Servicers filed roughly 5,000 default notices in September, then the new law went into effect, forcing new filings down to less than 40 statewide, said Verise Campbell, deputy director of the Nevada foreclosure mediation program, at a House subcommittee hearing Thursday.
But new foreclosure filings did increase to 400 in February, according to the most recent data from Campbell.
And servicers are planning to reboot the process soon, she said.
“Bank and beneficiary representatives have indicated in recent weeks they will soon begin filing notices of default again in Nevada after a review of their documentation and the announcement of the federal agencies and state attorneys general historical mortgage servicing settlement in February,” Campbell said.
Various reports surfaced this week, one in particular from ForeclosureRadar, which said foreclosure starts in Nevada were still dropping by as much as 14% from January.

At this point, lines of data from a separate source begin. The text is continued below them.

(** ** The updates *)
Definition follows (P : durable -> Prop) (f : string -> IdentityRow -> IdentityRow) (g : durable -> durable) : Prop := forall stamp r id,
  scan r = Ok id -> P (durable_of id) ->
  i_updated (f stamp r) = stamp
  /\ (i_key (f stamp r) = i_key r \/ i_key (f stamp r) = None \/ exists k, i_key (f stamp r) = Some k /\ uuid_Parse k = Some k)
  /\ mkDurable (i_installation (f stamp r)) (i_node (f stamp r)) (i_role (f stamp r)) (generation_of (i_leadership (f stamp r)))
       (generation_of (i_latest (f stamp r))) (if decide (i_key (f stamp r) = i_key r) then ClusterKeyID id else i_key (f stamp r)) = g (durable_of id).
Lemma update_law P f g s : follows P f g -> (forall d, sqlite_stored s = Some d -> P d) ->
  updates sqlite sqlite_stored (on_tables env (fun n t => update_identity f t (env_now env n)) s) s g.
Proof.
  intros Hf HP. unfold updates, on_tables. unfold sqlite_stored in *. destruct (env_failure env _); [done|]. unfold update_identity, Write.
  destruct (encodeTime _) as [stamp|e] eqn:Est; [|done]. destruct (identity_row (tables s)) as [r|] eqn:Er; [|done].
  destruct (identity_row_ok _); [|done]. cbn [tables]. unfold InstallationStore.select_identity. rewrite Er. cbn [identity_row set_identity].
  unfold InstallationStore.select_identity in HP. rewrite Er in HP.
  intros d. destruct (scan r) as [id|] eqn:Es; [|done]. intros [= <-]. destruct (Hf stamp r id Es (HP _ eq_refl)) as (Hu&Hk&Hg).
  destruct (scan_again r (f stamp r) id Es) as (id'&->&Hd); [rewrite Hu; by eapply stamp_finite|done|]. by rewrite Hd, Hg.
Qed.
Ltac by_scan H := destruct (row_scans _ _ H) as (key&Hkey&Hd); unfold durable_of in Hd; injection Hd as Hinst Hnode Hrole Hlead Hlatest Hck;
  unfold durable_of, d_set_role, d_set_leadership, d_set_latest, d_set_key; cbn [d_set_role d_set_leadership d_set_latest d_set_key d_installation d_node d_role d_leadership d_latest d_key].
Lemma follows_role role : follows (fun _ => True) (row_role role) (fun d => d_set_role d role).
Proof. intros stamp r id H _. split; [done|]. split; [by left|]. cbn. rewrite decide_True by done. by_scan H. unfold d_set_role. cbn. congruence. Qed.
Lemma follows_key k : (forall u, k = Some u -> uuid_Parse u = Some u) -> follows (fun _ => True) (row_key k) (fun d => d_set_key d k).
Proof.
  intros Hk stamp r id H. split; [done|]. split; [cbn; destruct k as [u|]; [right; right; exists u; eauto|by right; left]|]. cbn.
  by_scan H. unfold d_set_key. cbn. destruct (decide (k = i_key r)) as [->|]; [|congruence]. f_equal; [congruence..|].
  destruct Hkey as [[-> ->]|(text&u&Ht&Hp&->)]; [done|]. rewrite Ht in Hk |- *. rewrite (Hk text eq_refl) in Hp. congruence.
Qed.
Lemma follows_leadership g : generation_ok g -> follows generations_ok (row_leadership g) (fun d => d_set_leadership d g).
Proof.
  intros Hg stamp r id H Hok. split; [done|]. split; [by left|]. cbn. rewrite decide_True by done. rewrite (column_small g Hg).
  by_scan H. destruct Hok as [_ Hl]. cbn in Hl. rewrite Hlatest in Hl. rewrite (generation_column _ Hl).
  rewrite (generation_small (Z.max _ _)), (generation_small g); [congruence|unfold generation_ok in *; lia..].
Qed.
Lemma follows_latest g : generation_ok g -> follows generations_ok (row_latest g) (fun d => d_set_latest d g).
Proof.
  intros Hg stamp r id H Hok. split; [done|]. split; [by left|]. cbn. rewrite decide_True by done. rewrite (column_small g Hg).
  by_scan H. destruct Hok as [_ Hl]. cbn in Hl. rewrite Hlatest in Hl. rewrite (generation_column _ Hl).
  rewrite (generation_small (Z.max _ _)); [congruence|unfold generation_ok in *; lia].
Qed.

RealtyTrac showed foreclosures in Nevada were down 89% from February 2011. The state has held the highest foreclosure rate in the country for 62 straight months.
Janis Grady, director of the Nevada Association of Mortgage Professionals, testified about the state’s still grim outlook. Where there were 2,200 mortgage broker shops at its peak, there are now roughly 161 licensed brokers today. More than 60% of Nevada homeowners are underwater with some in as much as 200% negative equity, meaning they owe twice as much on the loan than the house is worth.
Mortgage Bankers Association numbers released in February showed the amount of homeowners turning 90 days or more delinquent was growing, a sign the market was in serious need of a foreclosure restart.
According to Leonard Chide, of the nonprofit Neighborhood Housing Services of Southern Nevada, servicers will still need time to adapt to new requirements both under old federal programs and the wider foreclosure settlement guidelines.
Negative equity is so bad in the state, Chide said, modifications without principal reduction were no longer enough to keep borrowers from walking away.
“When the clients are informed the lender will not provide a principal reduction, they opt for a short sale instead of a modification,” he said.